However, totally read you on the fact that any pre is going to be noisier than the DS, potentially rendering it a moot question. Just depends on what sort of noise and distortions you’re into ; )

As I mentioned somewhere, my NOS Mullards and Telefunkens are nearing their end-of-life in the VTL, and are making noise - but it is SO much more (koff, koff) “MUSICAL” than without it, it’s a no-brainer. (Y’all are welcome to argue amongst yourselves with regard to my brains, and whether I have none to begin with).

No, many preamps are quieter than the DS in two ways - they may have a better signal to noise ratio and the signal to noise often stays the same as the volume goes up or down.
But any analog preamp will have imperfections, various forms of distortion, non-linearities, etc. that change with different volume settings.

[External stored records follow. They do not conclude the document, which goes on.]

(** Truth value of the [channels] argument: ["*"] or a list that is not
    empty. *)
Definition channels_given (channels : option CleanChannels) : bool :=
  match channels with
  | Some AllChannels => true
  | Some (ChannelList (_ :: _)) => true
  | _ => false
  end.

Definition mention_channel (c : TextChannel.t) : string :=
  ("<#" ++ string_of_Z (TextChannel.id c) ++ ">")%string.


(** ** The cog *)

Section Cog.

Variable env : Env.

(** [await call]: the call is logged with the environment's answer, the
    flag is cleared if [clean stop] ran meanwhile, and the call returns or
    raises.  The only command that runs during the suspension is
    [clean stop]: a [clean] command started meanwhile is turned away while
    the flag is set, and one started after a [clean stop], which would set
    the flag again, is not part of the runs described here. *)
Definition await (call : Call) : M unit :=
  fun w =>
    let r := reply env (List.length (log w)) in
    (exn_of (outcome r),
     {| cleaning := cleaning w && negb (stop r);
        ticks := ticks w;
        log := (log w ++ [(call, r)])%list;
        ignored := ignored w |}).

Definition time_time : M Q :=
  fun w =>
    (Returned (clock env (ticks w)),
     {| cleaning := cleaning w; ticks := S (ticks w); log := log w;
        ignored := ignored w |}).

Definition _validate_input (traverse : Z) (channels : option CleanChannels)
    (bots_only : bool) (users : option (list User.t))
    (first_limit second_limit : option CleanLimit) : Result unit :=
  if message_limit env <? traverse then
    Raised (BadArgument ("Cannot traverse more than "
                         ++ string_of_Z (message_limit env) ++ " messages."))
  else if (is_message first_limit || is_message second_limit)
          && channels_given channels then
    Raised (BadArgument "Both a message limit and channels specified.")
  else if match first_limit, second_limit with
          | Some (LimitMessage first), Some (LimitMessage second) =>
              negb (TextChannel.eqb (Message.channel first)
                      (Message.channel second))
          | _, _ => false
          end then
    Raised (BadArgument "Message limits are in different channels.")
  else if non_empty users && bots_only then
    Raised (BadArgument "Marked as bots only, but users were specified.")
  else if is_some second_limit && negb (is_some first_limit) then
    Raised (ValueError "Second limit specified without the first.")
  else Returned tt.

Definition _send_expiring_message (ctx : Context.t) (content : string)
    : M unit :=
  let delete_after :=
    if is_mod_channel env (Context.channel ctx) then None
    else Some MESSAGE_DELETE_DELAY in
  await (ctx_send (Context.channel ctx) content delete_after).

Definition _delete_invocation (ctx : Context.t) : M unit :=
  if negb (is_mod_channel env (Context.channel ctx)) then
    mod_log_ignore [Message.id (Context.message ctx)];;
    _ <- suppress_NotFound (await (message_delete (Context.message ctx)));;
    ret tt
  else ret tt.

So if we use a small range of volumes and ignore the distance to the noise floor using the DS’s volume is cleaner, more consistent and has less distortion than any preamp.

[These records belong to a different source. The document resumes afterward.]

(** * Area-converter content pipeline: label helpers, length validator,
      bounded repair loop and batch driver.

    The Python sources embedded here are
    [scripts/batch_generate_children_from_csv.py], [src/validation.py],
    [src/mappers.py] and the parts of [src/models.py] and
    [src/section_regen.py] they rely on.

    A Python [str] is a sequence of Unicode code points; it is modelled as
    a list of code points ([N]).  Literals are written as UTF-8 text and
    decoded with [u], so that they read as in the source. *)

From Stdlib Require Import List NArith ZArith Bool Lia Permutation FinFun.
From Stdlib Require Import Strings.String Strings.Ascii Numbers.DecimalString.
From Stdlib Require Import Numbers.DecimalN Numbers.DecimalPos.
From Stdlib Require Import Floats.SpecFloat.
Import ListNotations.

Set Implicit Arguments.

(** ** Python strings *)

Module PyStr.

Definition char := N.
Definition pystr := list char.

Open Scope N_scope.

(** UTF-8 decoding of a literal (well-formed input only is ever given). *)
Fixpoint utf8_decode (bs : list N) : pystr :=
  match bs with
  | [] => []
  | b0 :: t =>
      if b0 <? 128 then b0 :: utf8_decode t
      else if b0 <? 224 then
        match t with
        | b1 :: t1 => ((b0 - 192) * 64 + (b1 - 128)) :: utf8_decode t1
        | _ => []
        end
      else if b0 <? 240 then
        match t with
        | b1 :: b2 :: t2 =>
            ((b0 - 224) * 4096 + (b1 - 128) * 64 + (b2 - 128)) :: utf8_decode t2
        | _ => []
        end
      else
        match t with
        | b1 :: b2 :: b3 :: t3 =>
            ((b0 - 240) * 262144 + (b1 - 128) * 4096 + (b2 - 128) * 64 + (b3 - 128))
              :: utf8_decode t3
        | _ => []
        end
  end.

Definition u (s : string) : pystr :=
  utf8_decode (map N_of_ascii (list_ascii_of_string s)).

Arguments u s%_string.

Definition char_eqb (a b : char) : bool := a =? b.

Fixpoint str_eqb (a b : pystr) : bool :=
  match a, b with
  | [], [] => true
  | x :: a', y :: b' => char_eqb x y && str_eqb a' b'
  | _, _ => false
  end.

(** [Py_UNICODE_ISSPACE]: the predicate behind [str.strip()], [str.isspace]
    and the [\s] class of [re] on [str] patterns. *)
Definition is_space (c : char) : bool :=
  ((9 <=? c) && (c <=? 13)) || ((28 <=? c) && (c <=? 32))
  || (c =? 133) || (c =? 160) || (c =? 5760)
  || ((8192 <=? c) && (c <=? 8202))
  || (c =? 8232) || (c =? 8233) || (c =? 8239) || (c =? 8287) || (c =? 12288).

Definition SPACE : char := 32.

Fixpoint lstrip (s : pystr) : pystr :=
  match s with
  | c :: t => if is_space c then lstrip t else s
  | [] => []
  end.

Definition rstrip (s : pystr) : pystr := rev (lstrip (rev s)).

(** [s.strip()] *)
Definition strip (s : pystr) : pystr := rstrip (lstrip s).

(** [s.startswith(p)] *)
Fixpoint prefixb (p s : pystr) : bool :=
  match p, s with
  | [], _ => true
  | x :: p', y :: s' => char_eqb x y && prefixb p' s'
  | _ :: _, [] => false
  end.

(** [needle in s] *)
Fixpoint contains (needle s : pystr) : bool :=
  prefixb needle s
  || match s with
     | [] => false
     | _ :: t => contains needle t
     end.

(** [s.split(sep)] for a non-empty [sep]: the text is cut at every
    occurrence of [sep], scanning left to right without overlap; [skip]
    counts the characters of a separator still to be passed over and [cur]
    holds the current part, reversed. *)
Fixpoint split_go (sep : pystr) (skip : nat) (cur s : pystr) : list pystr :=
  match s with
  | [] => [rev cur]
  | c :: t =>
      match skip with
      | S k => split_go sep k cur t
      | O =>
          if prefixb sep s
          then rev cur :: split_go sep (pred (List.length sep)) [] t
          else split_go sep 0 (c :: cur) t
      end
  end.

Definition split (sep s : pystr) : list pystr := split_go sep 0 [] s.

(** [s.replace(a, b)] for single characters. *)
Definition replace_char (a b : char) (s : pystr) : pystr :=
  map (fun c => if char_eqb c a then b else c) s.

Definition is_ascii (c : char) : bool := c <? 128.
Definition is_upper_ascii (c : char) : bool := (65 <=? c) && (c <=? 90).
Definition is_lower_ascii (c : char) : bool := (97 <=? c) && (c <=? 122).
Definition is_digit (c : char) : bool := (48 <=? c) && (c <=? 57).
Definition is_alnum_ascii (c : char) : bool :=
  is_digit c || is_upper_ascii c || is_lower_ascii c.

Definition ascii_lower (c : char) : char := if is_upper_ascii c then c + 32 else c.
Definition ascii_upper (c : char) : char := if is_lower_ascii c then c - 32 else c.

(** [str(n)] for a non-negative integer. *)
Definition str_of_N (n : N) : pystr :=
  map N_of_ascii (list_ascii_of_string (NilZero.string_of_uint (N.to_uint n))).

End PyStr.

Import PyStr.

Open Scope N_scope.

(** ** [src/models.py]

    A section field holds what the collaborator returned for it: a string,
    or [None] when the JSON carried [null] (assignment to a model field is
    not validated).  A FAQ entry is a [dict]; each of its two keys may be
    absent. *)

Module Models.

(** A JSON value used as HTML: [None] is Python's [None]. *)
Definition html := option pystr.

Record faq_dict : Type := mk_faq {
  question : option html;      (* [None]: the key is absent *)
  answer_html : option html    (* [None]: the key is absent *)
}.

Record ChildPageOutput : Type := mk_child {
  seo_meta_title : html;
  seo_meta_description : html;
  h1_heading : html;
  why_convert_section_html : html;
  from_unit_section_html : html;
  to_unit_section_html : html;
  examples_section_html : html;
  technical_details_html : html;
  faqs : list faq_dict
}.

(** Assignment to one field of the (mutable) model object. *)
Definition set_why_convert_section_html (v : html) (c : ChildPageOutput) :=
  mk_child (seo_meta_title c) (seo_meta_description c) (h1_heading c)
    v (from_unit_section_html c) (to_unit_section_html c)
    (examples_section_html c) (technical_details_html c) (faqs c).

Definition set_from_unit_section_html (v : html) (c : ChildPageOutput) :=
  mk_child (seo_meta_title c) (seo_meta_description c) (h1_heading c)
    (why_convert_section_html c) v (to_unit_section_html c)
    (examples_section_html c) (technical_details_html c) (faqs c).

Definition set_to_unit_section_html (v : html) (c : ChildPageOutput) :=
  mk_child (seo_meta_title c) (seo_meta_description c) (h1_heading c)
    (why_convert_section_html c) (from_unit_section_html c) v
    (examples_section_html c) (technical_details_html c) (faqs c).

Definition set_examples_section_html (v : html) (c : ChildPageOutput) :=
  mk_child (seo_meta_title c) (seo_meta_description c) (h1_heading c)
    (why_convert_section_html c) (from_unit_section_html c)
    (to_unit_section_html c) v (technical_details_html c) (faqs c).

Definition set_technical_details_html (v : html) (c : ChildPageOutput) :=
  mk_child (seo_meta_title c) (seo_meta_description c) (h1_heading c)
    (why_convert_section_html c) (from_unit_section_html c)
    (to_unit_section_html c) (examples_section_html c) v (faqs c).

Definition set_faqs (v : list faq_dict) (c : ChildPageOutput) :=
  mk_child (seo_meta_title c) (seo_meta_description c) (h1_heading c)
    (why_convert_section_html c) (from_unit_section_html c)
    (to_unit_section_html c) (examples_section_html c)
    (technical_details_html c) v.

(** [SectionName] of [src/section_regen.py]. *)
Inductive SectionName : Type :=
  | why_convert | from_unit | to_unit | examples | technical | faq_block.

Definition SectionName_eqb (a b : SectionName) : bool :=
  match a, b with
  | why_convert, why_convert | from_unit, from_unit | to_unit, to_unit
  | examples, examples | technical, technical | faq_block, faq_block => true
  | _, _ => false
  end.

End Models.

Import Models.

(** ** [src/validation.py] *)

Module Validation.

Definition LT : char := 60.
Definition GT : char := 62.

(** Distance from the character after a [<] to the first [>] at or after
    it, that [>] included; [None] when there is none. *)
Fixpoint tag_close (t : pystr) : option nat :=
  match t with
  | [] => None
  | c :: t' => if char_eqb c GT then Some 1%nat else option_map S (tag_close t')
  end.

(** [re.sub(r"<[^>]+>", " ", html)]: a match starts at a [<] that is
    followed by one or more characters other than [>] and then a [>];
    [skip] counts the characters of a match still to be dropped. *)
Fixpoint sub_tags_go (skip : nat) (s : pystr) : pystr :=
  match s with
  | [] => []
  | c :: t =>
      match skip with
      | S k => sub_tags_go k t
      | O =>
          if char_eqb c LT then
            match tag_close t with
            | Some (S (S k)) => SPACE :: sub_tags_go (S (S k)) t
            | _ => c :: sub_tags_go 0 t
            end
          else c :: sub_tags_go 0 t
      end
  end.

But a preamp is often necessary to match the output levels of the DS to a given amp. A preamp may filter ultrasonic noise that bothers a given amp. A preamp might be euphonic in a pleasing way. A preamps remote/other UI may be easier to use, etc. than the DS’s. A preamp may allow longer interconnects without as much interaction with the DS…

I use a preamp and recommend using one, but there are certainly systems where a preamp is not needed and can only make things worse.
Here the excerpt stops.